Input material section start

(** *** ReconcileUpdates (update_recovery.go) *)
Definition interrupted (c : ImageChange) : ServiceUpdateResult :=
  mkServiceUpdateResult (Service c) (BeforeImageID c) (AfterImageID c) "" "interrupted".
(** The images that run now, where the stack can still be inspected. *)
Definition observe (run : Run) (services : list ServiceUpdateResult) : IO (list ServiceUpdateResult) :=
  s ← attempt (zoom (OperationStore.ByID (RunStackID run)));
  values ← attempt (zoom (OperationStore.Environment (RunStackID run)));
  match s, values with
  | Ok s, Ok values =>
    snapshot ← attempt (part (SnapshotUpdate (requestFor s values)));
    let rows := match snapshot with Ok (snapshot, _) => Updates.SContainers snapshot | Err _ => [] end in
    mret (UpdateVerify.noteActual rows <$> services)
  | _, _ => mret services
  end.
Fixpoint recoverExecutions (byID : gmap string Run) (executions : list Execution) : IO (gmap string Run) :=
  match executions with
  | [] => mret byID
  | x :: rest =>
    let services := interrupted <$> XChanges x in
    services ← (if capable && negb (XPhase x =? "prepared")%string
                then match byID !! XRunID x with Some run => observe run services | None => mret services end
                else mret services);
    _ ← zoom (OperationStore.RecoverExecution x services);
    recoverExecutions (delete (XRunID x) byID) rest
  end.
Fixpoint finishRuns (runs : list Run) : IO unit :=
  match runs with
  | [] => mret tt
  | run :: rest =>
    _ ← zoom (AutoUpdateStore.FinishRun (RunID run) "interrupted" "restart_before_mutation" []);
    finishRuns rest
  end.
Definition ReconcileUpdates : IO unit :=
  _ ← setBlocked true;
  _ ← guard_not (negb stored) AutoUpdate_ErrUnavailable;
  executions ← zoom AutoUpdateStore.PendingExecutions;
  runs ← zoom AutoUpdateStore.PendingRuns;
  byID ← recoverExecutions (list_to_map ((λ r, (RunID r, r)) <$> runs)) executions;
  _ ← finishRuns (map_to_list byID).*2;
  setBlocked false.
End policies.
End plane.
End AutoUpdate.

Input material section end
Input material section start

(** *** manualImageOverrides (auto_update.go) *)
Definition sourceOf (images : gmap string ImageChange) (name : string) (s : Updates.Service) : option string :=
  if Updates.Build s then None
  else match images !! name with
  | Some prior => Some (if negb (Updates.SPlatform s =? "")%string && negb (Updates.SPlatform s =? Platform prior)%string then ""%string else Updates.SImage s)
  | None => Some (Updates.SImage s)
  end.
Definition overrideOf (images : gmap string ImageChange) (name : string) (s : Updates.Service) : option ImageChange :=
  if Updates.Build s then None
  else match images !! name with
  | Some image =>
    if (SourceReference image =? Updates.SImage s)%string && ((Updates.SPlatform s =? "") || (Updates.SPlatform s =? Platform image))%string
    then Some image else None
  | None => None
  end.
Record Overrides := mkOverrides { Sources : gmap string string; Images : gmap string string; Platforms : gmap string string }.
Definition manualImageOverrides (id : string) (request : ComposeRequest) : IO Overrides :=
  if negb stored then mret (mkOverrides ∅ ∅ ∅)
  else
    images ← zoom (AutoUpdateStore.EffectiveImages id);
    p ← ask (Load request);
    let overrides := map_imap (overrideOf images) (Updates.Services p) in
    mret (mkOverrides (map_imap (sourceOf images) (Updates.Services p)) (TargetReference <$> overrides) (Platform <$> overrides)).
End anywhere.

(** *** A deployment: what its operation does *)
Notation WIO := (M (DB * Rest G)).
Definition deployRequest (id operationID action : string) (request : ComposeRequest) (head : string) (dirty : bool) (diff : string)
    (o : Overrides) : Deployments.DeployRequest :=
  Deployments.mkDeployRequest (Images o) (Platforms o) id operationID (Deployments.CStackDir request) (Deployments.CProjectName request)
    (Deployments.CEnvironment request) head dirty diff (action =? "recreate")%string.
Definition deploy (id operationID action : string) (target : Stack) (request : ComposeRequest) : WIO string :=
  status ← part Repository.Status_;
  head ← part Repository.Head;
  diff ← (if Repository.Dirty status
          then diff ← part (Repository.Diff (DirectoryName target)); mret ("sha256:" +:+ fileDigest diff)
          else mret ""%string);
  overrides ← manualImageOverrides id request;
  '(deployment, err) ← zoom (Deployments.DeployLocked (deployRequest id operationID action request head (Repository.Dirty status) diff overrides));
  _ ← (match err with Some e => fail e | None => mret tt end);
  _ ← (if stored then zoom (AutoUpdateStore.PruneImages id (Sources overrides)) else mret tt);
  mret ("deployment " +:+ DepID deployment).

Input material section end

[Goal of the exercise] In the entries above, restate word for word the lines between the one holding "x :: rest =>" and the one holding "(negb stored) AutoUpdate_ErrUnavailable;", inclusive, and nothing besides.

[Task response]
  | x :: rest =>
    let services := interrupted <$> XChanges x in
    services ← (if capable && negb (XPhase x =? "prepared")%string
                then match byID !! XRunID x with Some run => observe run services | None => mret services end
                else mret services);
    _ ← zoom (OperationStore.RecoverExecution x services);
    recoverExecutions (delete (XRunID x) byID) rest
  end.
Fixpoint finishRuns (runs : list Run) : IO unit :=
  match runs with
  | [] => mret tt
  | run :: rest =>
    _ ← zoom (AutoUpdateStore.FinishRun (RunID run) "interrupted" "restart_before_mutation" []);
    finishRuns rest
  end.
Definition ReconcileUpdates : IO unit :=
  _ ← setBlocked true;
  _ ← guard_not (negb stored) AutoUpdate_ErrUnavailable;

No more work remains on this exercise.